#### ABOUT THIS TASK
How do the records below read from their first line through the line containing "committed, the rows"? Write those lines out exactly.

#### PROVIDED ENTRIES
(** * Checkout of the storefront: cart, pricing, stock and orders

    A shallow embedding of [models.py], [blueprints/cart.py],
    [blueprints/forms.py], [blueprints/checkout.py], and of parts of
    [blueprints/admin.py] and [blueprints/wishlist.py].

    - Money columns are [db.Float]: Python floats, that is IEEE 754
      binary64.  They are modelled bit for bit with the Standard Library's
      [spec_float] operations at precision 53, and Python's [round(x, 2)]
      is written out on top of them.
    - Integer columns and Python ints are [Z].
    - Text that comes from the request is a Python [str]: the list of
      its code points.
    - The SQLAlchemy session holds, beside the rows the data store has
      committed, the rows of its open transaction; [commit] publishes
      them and [rollback] drops them.
    - A query without ORDER BY returns its rows in the order the data
      store chooses, and [sum] depends on the interpreter: both are part
      of the environment of a request. *)

From Stdlib Require Import ZArith Lia Bool List String Ascii.
From Stdlib Require Import SpecFloat.
From stdpp Require Import base option list gmap.
Import ListNotations.

Local Open Scope string_scope.
Local Open Scope Z_scope.

(* ===================================================================== *)
(** ** Python floats *)
(* ===================================================================== *)

Module PyFloat.

Definition prec : Z := 53.
Definition emax : Z := 1024.

Definition float : Type := spec_float.

Definition fadd : float -> float -> float := SFadd prec emax.
Definition fsub : float -> float -> float := SFsub prec emax.
Definition fmul : float -> float -> float := SFmul prec emax.
Definition fdiv : float -> float -> float := SFdiv prec emax.
Definition fabs : float -> float := SFabs.

(** [x < y], [x <= y] and [x == y]; all three are [False] on a NaN. *)
Definition flt : float -> float -> bool := SFltb.
Definition fle : float -> float -> bool := SFleb.
Definition feq : float -> float -> bool := SFeqb.

(** The value of a float: finite and stored in canonical form. *)
Definition is_finite (x : float) : bool :=
  match x with
  | S754_zero _ | S754_finite _ _ _ => true
  | _ => false
  end.

Definition well_formed (x : float) : bool :=
  valid_binary prec emax x.

(** The float nearest to [n / d] (ties to even): how a decimal literal
    such as [0.05] is read, and how [round] reads back its digits. *)
Definition float_of_ratio (s : bool) (n d : positive) : float :=
  let '(q, e, l) := SFdiv_core_binary prec emax (Zpos n) 0 (Zpos d) 0 in
  binary_round_aux prec emax s q e l.

(** [float(n)] for an int [n]. *)
Definition float_of_Z (n : Z) : float :=
  binary_normalize prec emax n 0 false.

(** The integer nearest to [n / d], ties to even ([d > 0]). *)
Definition nearest_even_div (n d : Z) : Z :=
  let q := n / d in
  match 2 * (n mod d) ?= d with
  | Lt => q
  | Gt => q + 1
  | Eq => if Z.even q then q else q + 1
  end.

(** The integer nearest to [m * 2^e * 100]. *)
Definition hundredths (m : positive) (e : Z) : Z :=
  match e with
  | Zneg p => nearest_even_div (Zpos m * 100) (2 ^ Zpos p)
  | _ => Zpos m * 100 * 2 ^ e
  end.

(** [round(x, 2)]: CPython prints the exact binary value with two
    digits after the point, correctly rounded, and parses the digits
    back; NaN and the infinities round to themselves, and the sign of
    [x] is kept on a zero result. *)
Definition round2 (x : float) : float :=
  match x with
  | S754_finite s m e =>
      match hundredths m e with
      | Zpos n => float_of_ratio s n 100
      | _ => S754_zero s
      end
  | _ => x
  end.

Definition zero : float := S754_zero false.
Definition one : float := float_of_Z 1.
Definition hundred : float := float_of_Z 100.

End PyFloat.

Export PyFloat.

(* ===================================================================== *)
(** ** Exceptions *)
(* ===================================================================== *)

Inductive exn : Type :=
| TypeError          (* an operator applied to [None] *)
| AttributeError     (* an attribute read on [None] *)
| IntegrityError     (* a unique constraint refused an INSERT *)
| OperationalError.  (* the data store refused a statement *)

Definition result (A : Type) : Type := (A + exn)%type.

Definition ok {A} (a : A) : result A := inl a.
Definition raise {A} (e : exn) : result A := inr e.

Definition rbind {A B} (c : result A) (k : A -> result B) : result B :=
  match c with
  | inl a => k a
  | inr e => inr e
  end.

(* ===================================================================== *)
(** ** Text *)
(* ===================================================================== *)

(** A [str] received with the request: its code points. *)
Definition text : Type := list Z.

(** The text of an ASCII literal. *)
Definition text_of (s : string) : text :=
  List.map (fun c => Z.of_N (N_of_ascii c)) (list_ascii_of_string s).

(** [len(s)] *)
Definition len (s : text) : Z := Z.of_nat (List.length s).

(** [str.isspace] on one code point; these are the characters that
    [str.strip()] removes. *)
Definition is_space (c : Z) : bool :=
  ((9 <=? c) && (c <=? 13)) || ((28 <=? c) && (c <=? 32))
  || (c =? 0x85) || (c =? 0xA0) || (c =? 0x1680)
  || ((0x2000 <=? c) && (c <=? 0x200A))
  || (c =? 0x2028) || (c =? 0x2029) || (c =? 0x202F)
  || (c =? 0x205F) || (c =? 0x3000).

(** [not s.strip()] *)
Definition blank (s : text) : bool := List.forallb is_space s.

(* ===================================================================== *)
(** ** models.py *)
(* ===================================================================== *)

Module Product.

Record t : Type := mk {
  name : string;
  size : string;
  sku : string;
  price : float;
  (* nullable column with default 0 *)
  discount_percentage : option float;
  stock_quantity : Z;
  is_active : bool
}.

Definition is_in_stock (self : t) : bool :=
  0 <? stock_quantity self.

(** [get_discounted_price]: the comparison [None > 0] raises. *)
Definition get_discounted_price (self : t) : result float :=
  match discount_percentage self with
  | None => raise TypeError
  | Some d =>
      if flt zero d
      then ok (round2 (fmul (price self) (fsub one (fdiv d hundred))))
      else ok (price self)
  end.

Definition set_stock_quantity (q : Z) (self : t) : t :=
  mk (name self) (size self) (sku self) (price self)
     (discount_percentage self) q (is_active self).

End Product.

Module CartItem.

Record t : Type := mk {
  id : Z;
  quantity : Z;
  user_id : Z;
  product_id : Z
}.

Definition set_quantity (q : Z) (self : t) : t :=
  mk (id self) q (user_id self) (product_id self).

End CartItem.

Module CartItemMethods.

(** [CartItem.get_subtotal]; [product] is the row behind the
    [self.product] relationship, [None] when there is no such row. *)
Definition get_subtotal (product : option Product.t) (self : CartItem.t)
  : result float :=
  match product with
  | None => raise AttributeError
  | Some p =>
      rbind (Product.get_discounted_price p) (fun unit_price =>
      ok (round2 (fmul unit_price (float_of_Z (CartItem.quantity self)))))
  end.

End CartItemMethods.

Module Order.

(** Columns that the constructor may leave unset are options; the
    INSERT fills them from [Column(default=...)]. *)
Record t : Type := mk {
  id : option Z;
  order_number : string;
  status : option string;
  payment_method : option string;
  payment_status : option string;
  payment_id : option string;
  subtotal : float;
  tax_amount : option float;
  shipping_cost : option float;
  discount_amount : option float;
  total_amount : float;
  (* the address columns and the notes are nullable *)
  shipping_full_name : option text;
  shipping_phone : option text;
  shipping_address_line1 : option text;
  shipping_address_line2 : option text;
  shipping_city : option text;
  shipping_state : option text;
  shipping_pincode : option text;
  notes : option text;
  user_id : Z
}.

Definition default {A} (d : A) (v : option A) : option A :=
  match v with
  | None => Some d
  | Some _ => v
  end.
Lemma deliver_success_closes_witness :
  let w1 := record (EvHandle false M1 ∅) (start recovering_route) in
  CircuitBreaker._failure_count failed_breaker = 3
  /\ deliver 1 M1 (start recovering_route) = Some (Return M1, breaker_close w1)
  /\ circuit_breaker (self (breaker_close w1))
     = RealBreaker (CircuitBreaker.close failed_breaker)
  /\ CircuitBreaker._failure_count (CircuitBreaker.close failed_breaker) = 0
  /\ CircuitBreaker.state (CircuitBreaker.close failed_breaker) example_clock
     = (Closed, CircuitBreaker.close failed_breaker, example_clock).
Proof.
  intros w1. split; [reflexivity |].
  destruct (deliver_success_closes 0 M1 (start recovering_route) M1 w1
              eq_refl eq_refl) as (Hd & Hb & Hc & Hst).
  refine (conj Hd (conj Hb (conj Hc (Hst _ example_clock)))).
  vm_compute. discriminate.
Defined.

(** C6 as stated fails on a breaker configured with threshold 0: the
    delivery succeeds, the count is 0, and the breaker reads open. *)
Lemma deliver_success_threshold_zero_reads_open :
  let w' := breaker_close (record (EvHandle false M1 ∅) (start zero_threshold_route)) in
  deliver 1 M1 (start zero_threshold_route) = Some (Return M1, w')
  /\ circuit_breaker (self w')
     = RealBreaker (CircuitBreaker.close (CircuitBreaker.init [HandlerError] 0 15))
  /\ (breaker_state w').1 = Open.
Proof. repeat split. Qed.

(** C8, as the code has it: with a translator bound, a translation whose
    content is false (None, empty, zero) makes [apply_message_translator]
    raise ValueError, and one with no content entry makes it raise KeyError;
    [run_handler] raises the same error and the handler is not invoked. *)
Theorem empty_translation_raises raw w tr t :
  message_translator (self w) = Some tr ->
  translate tr (trace w) raw = Return t ->
  match translated_content t with
  | Some c => truthy c = false
  | None => True
  end ->
  let e := match translated_content t with
           | Some _ => translation_error
           | None => key_error "content"
           end in
  apply_message_translator raw w = (Raise e, record (EvTranslate raw) w)
  /\ run_handler raw w = (Raise e, record (EvTranslate raw) w)
  /\ handler_calls (trace (record (EvTranslate raw) w)) = handler_calls (trace w)
  /\ exn_class translation_error = ValueError.
Proof.
  intros Htr Ht Hempty e.
  assert (apply_message_translator raw w = (Raise e, record (EvTranslate raw) w))
    as Happly.
  { unfold apply_message_translator. rewrite Htr, Ht. subst e.
    destruct (translated_content t) as [c |]; [| done]. by rewrite Hempty. }
  split; [done |]. split; [| done].
  unfold run_handler. by rewrite Happly.
Qed.

Lemma empty_translation_raises_witness :
  let w := start (make_route (AttrCallable echo_handler) (Some empty_translator)
                             StubBreaker) in
  apply_message_translator M1 w = (Raise translation_error, record (EvTranslate M1) w)
  /\ run_handler M1 w = (Raise translation_error, record (EvTranslate M1) w)
  /\ handler_calls (trace (record (EvTranslate M1) w)) = handler_calls (trace w)
  /\ exn_class translation_error = ValueError.
Proof.
  intros w.
  exact (empty_translation_raises M1 w empty_translator
           {| translated_content := Some (VStr ""); translated_metadata := None |}
           eq_refl eq_refl eq_refl).
Defined.

(** C8 as stated fails in its last part: the error of a failed translation
    has the class of an error a handler raises, and a breaker that matches
    that class catches the translation failure as it catches the handler's. *)
Lemma translation_error_kind_not_distinct :
  let wt := start (make_route (AttrCallable echo_handler) (Some empty_translator)
                              StubBreaker) in
  let wh := start (make_route (AttrCallable value_error_handler) None StubBreaker) in
  let eh := {| exn_class := ValueError; exn_message := "bad payload" |} in
  run_handler M1 wt = (Raise translation_error, record (EvTranslate M1) wt)
  /\ handler_calls (trace (record (EvTranslate M1) wt)) = 0%nat
  /\ run_handler M1 wh = (Raise eh, record (EvHandle true M1 ∅) wh)
  /\ handler_calls (trace (record (EvHandle true M1 ∅) wh)) = 1%nat
  /\ exn_class translation_error = exn_class eh
  /\ isinstance translation_error [ValueError] = true
  /\ isinstance eh [ValueError] = true.
Proof. repeat split. Qed.

(** When [__init__] succeeds: the provider is an [AbstractProvider], a
    translator that is true is an [AbstractMessageTranslator], an error
    handler that is true is callable, and the resolved handler entry point is
    true; whether [handle] is callable is not looked at. *)
Lemma init_succeeds_iff provider_ handler_ name_ translator_ error_handler_
    enabled_ breaker_ :
  (exists r, init provider_ handler_ name_ translator_ error_handler_
                  enabled_ breaker_ = Return r)
  <-> is_AbstractProvider provider_ = true
      /\ match translator_ with
         | Some tr => is_AbstractMessageTranslator tr = true
         | None => True
         end
      /\ match error_handler_ with
         | Some eh => attr_truthy eh = true -> callable eh = true
         | None => True
         end
      /\ attr_truthy (getattr_handle handler_) = true.
Proof.
  unfold init.
  destruct (is_AbstractProvider provider_); simpl;
    [| split; [intros [r [=]] | intros [[=] _]]].
  destruct translator_ as [tr |];
    [destruct (is_AbstractMessageTranslator tr); simpl;
       [| split; [intros [r [=]] | intros (_ & [=] & _)]] |].
  all: destruct error_handler_ as [[v | f] |]; simpl;
    try (destruct (truthy v); simpl;
         [split; [intros [r [=]] | intros (_ & _ & Hc & _); by specialize (Hc eq_refl)] |]).
  all: destruct handler_ as [g | [[v' | g] |] stop_]; simpl;
    try (destruct (truthy v'); simpl);
    try (split; [by intros _ | by intros _; eexists]);
    split; (by intros [r [=]]) || (by intros (_ & _ & _ & [=])).
Qed.

(** C9: an object whose [handle] attribute is the number 5 does not resolve
    to an invocable entry point, yet [Route] is constructed; its handler is
    not callable and running it raises TypeError. *)
Theorem init_accepts_non_callable_handle :
  let r := {| name := "default";
              enabled := true;
              circuit_breaker := StubBreaker;
              provider := example_provider;
              message_translator := None;
              _error_handler := None;
              handler := AttrData (VInt 5);
              _handler_instance := Some number_handle |} in
  resolves_to_entry_point number_handle = false
  /\ init example_provider number_handle "default" None None true None = Return r
  /\ callable (handler r) = false
  /\ run_handler M1 (start r) = (Raise not_callable_error, start r).
Proof. repeat split. Qed.

(** C10: with no translator bound, [apply_message_translator] returns the
    raw message wrapped with empty metadata, whatever the message, and
    [run_handler] invokes the handler with exactly that content and
    metadata. *)
Theorem no_translator_wraps raw w :
  message_translator (self w) = None ->
  apply_message_translator raw w
  = (Return {| content := raw; metadata := ∅ |}, w)
  /\ run_handler raw w
     = match handler (self w) with
       | AttrCallable f =>
           (invoke f (trace w) raw ∅,
            record (EvHandle (negb (iscoroutinefunction f)) raw ∅) w)
       | AttrData _ => (Raise not_callable_error, w)
       end.
Proof.
  intros Hnone.
  assert (apply_message_translator raw w
          = (Return {| content := raw; metadata := ∅ |}, w)) as Happly.
  { unfold apply_message_translator. by rewrite Hnone. }
  split; [done |].
  unfold run_handler. rewrite Happly. by destruct (handler (self w)).
Qed.

Lemma no_translator_wraps_witness :
  let w := start (make_route (AttrCallable echo_handler) None StubBreaker) in
  truthy VNone = false
  /\ apply_message_translator VNone w
     = (Return {| content := VNone; metadata := ∅ |}, w)
  /\ run_handler VNone w = (Return VNone, record (EvHandle false VNone ∅) w).
Proof.
  intros w. split; [reflexivity |].
  exact (no_translator_wraps VNone w eq_refl).
Defined.

End RouteClaims.


(** * Further properties of CircuitBreaker *)

Section CircuitBreakerBehaviour.

Import CircuitBreaker.

(** A half-open reading comes from a breaker at or past its threshold and
    has exactly this result. *)
Lemma state_half_open_inv self clk :
  (state self clk).1.1 = HalfOpen ->
  (_failure_count self <? failure_threshold self) = false
  /\ state self clk
     = (HalfOpen, set_last_failure_time self (Some (now (tick clk))),
        tick (tick clk)).
Proof.
  unfold state, time_time.
  destruct (_failure_count self <? failure_threshold self); [done |].
  destruct (_last_failure_time self) as [last |]; [| done].
  destruct (negb (last =? 0)); [| done].
  by destruct (reset_timeout self <? now clk - last).
Qed.

(** With a clock reading as timestamp, a breaker past its threshold reads
    open until the timeout has run out. *)
Lemma state_open_after_refresh self clk0 clk :
  (_failure_count self <? failure_threshold self) = false ->
  now clk - now clk0 <= reset_timeout self ->
  state (set_last_failure_time self (Some (now clk0))) clk
  = (Open, set_last_failure_time self (Some (now clk0)), tick clk).
Proof.
  intros Hge Hwithin. unfold state, time_time. simpl. rewrite Hge.
  pose proof (now_positive clk0).
  destruct (Z.eqb_spec (now clk0) 0); [lia |]. simpl.
  destruct (Z.ltb_spec (reset_timeout self) (now clk - now clk0)); [lia | done].
Qed.

(** Half-open is read once per window: the reading that reports it restarts
    the timeout at the clock's next reading, and any later reading taken
    before that timeout has run out reports open and changes nothing. *)
Theorem half_open_once_per_window self clk clk2 :
  (state self clk).1.1 = HalfOpen ->
  now clk2 - now (tick clk) <= reset_timeout self ->
  let self' := (state self clk).1.2 in
  _last_failure_time self' = Some (now (tick clk))
  /\ state self' clk2 = (Open, self', tick clk2).
Proof.
  intros Hst Hwithin self'. subst self'.
  destruct (state_half_open_inv self clk Hst) as [Hge ->]. simpl.
  split; [done |]. by apply state_open_after_refresh.
Qed.

Lemma half_open_once_per_window_witness :
  let cb := (open M1 (init [HandlerError] 1 15) probe_clock).1 in
  let cb' := (state cb (tick probe_clock)).1.2 in
  _last_failure_time cb' = Some 102
  /\ state cb' (tick (tick (tick probe_clock)))
     = (Open, cb', tick (tick (tick (tick probe_clock)))).
Proof.
  intros cb cb'.
  refine (half_open_once_per_window cb (tick probe_clock)
            (tick (tick (tick probe_clock))) _ _).
  - reflexivity.
  - vm_compute. discriminate.
Defined.

(** Reading [state] never changes the configuration, the failure count or
    the stored message; a reading other than half-open changes nothing at
    all, and a closed reading does not even read the clock. *)
Theorem state_only_refreshes_timestamp self clk :
  let h := (state self clk).1.1 in
  let self' := (state self clk).1.2 in
  exceptions self' = exceptions self
  /\ failure_threshold self' = failure_threshold self
  /\ reset_timeout self' = reset_timeout self
  /\ _failure_count self' = _failure_count self
  /\ _raw_message self' = _raw_message self
  /\ (h <> HalfOpen -> self' = self)
  /\ (h = Closed -> (state self clk).2 = clk).
Proof.
  destruct (state_cases self clk) as [-> | [-> | [-> | [_ ->]]]];
    simpl; repeat split; done.
Qed.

#### ANSWER BELOW
(** * Checkout of the storefront: cart, pricing, stock and orders

    A shallow embedding of [models.py], [blueprints/cart.py],
    [blueprints/forms.py], [blueprints/checkout.py], and of parts of
    [blueprints/admin.py] and [blueprints/wishlist.py].

    - Money columns are [db.Float]: Python floats, that is IEEE 754
      binary64.  They are modelled bit for bit with the Standard Library's
      [spec_float] operations at precision 53, and Python's [round(x, 2)]
      is written out on top of them.
    - Integer columns and Python ints are [Z].
    - Text that comes from the request is a Python [str]: the list of
      its code points.
    - The SQLAlchemy session holds, beside the rows the data store has
      committed, the rows of its open transaction; [commit] publishes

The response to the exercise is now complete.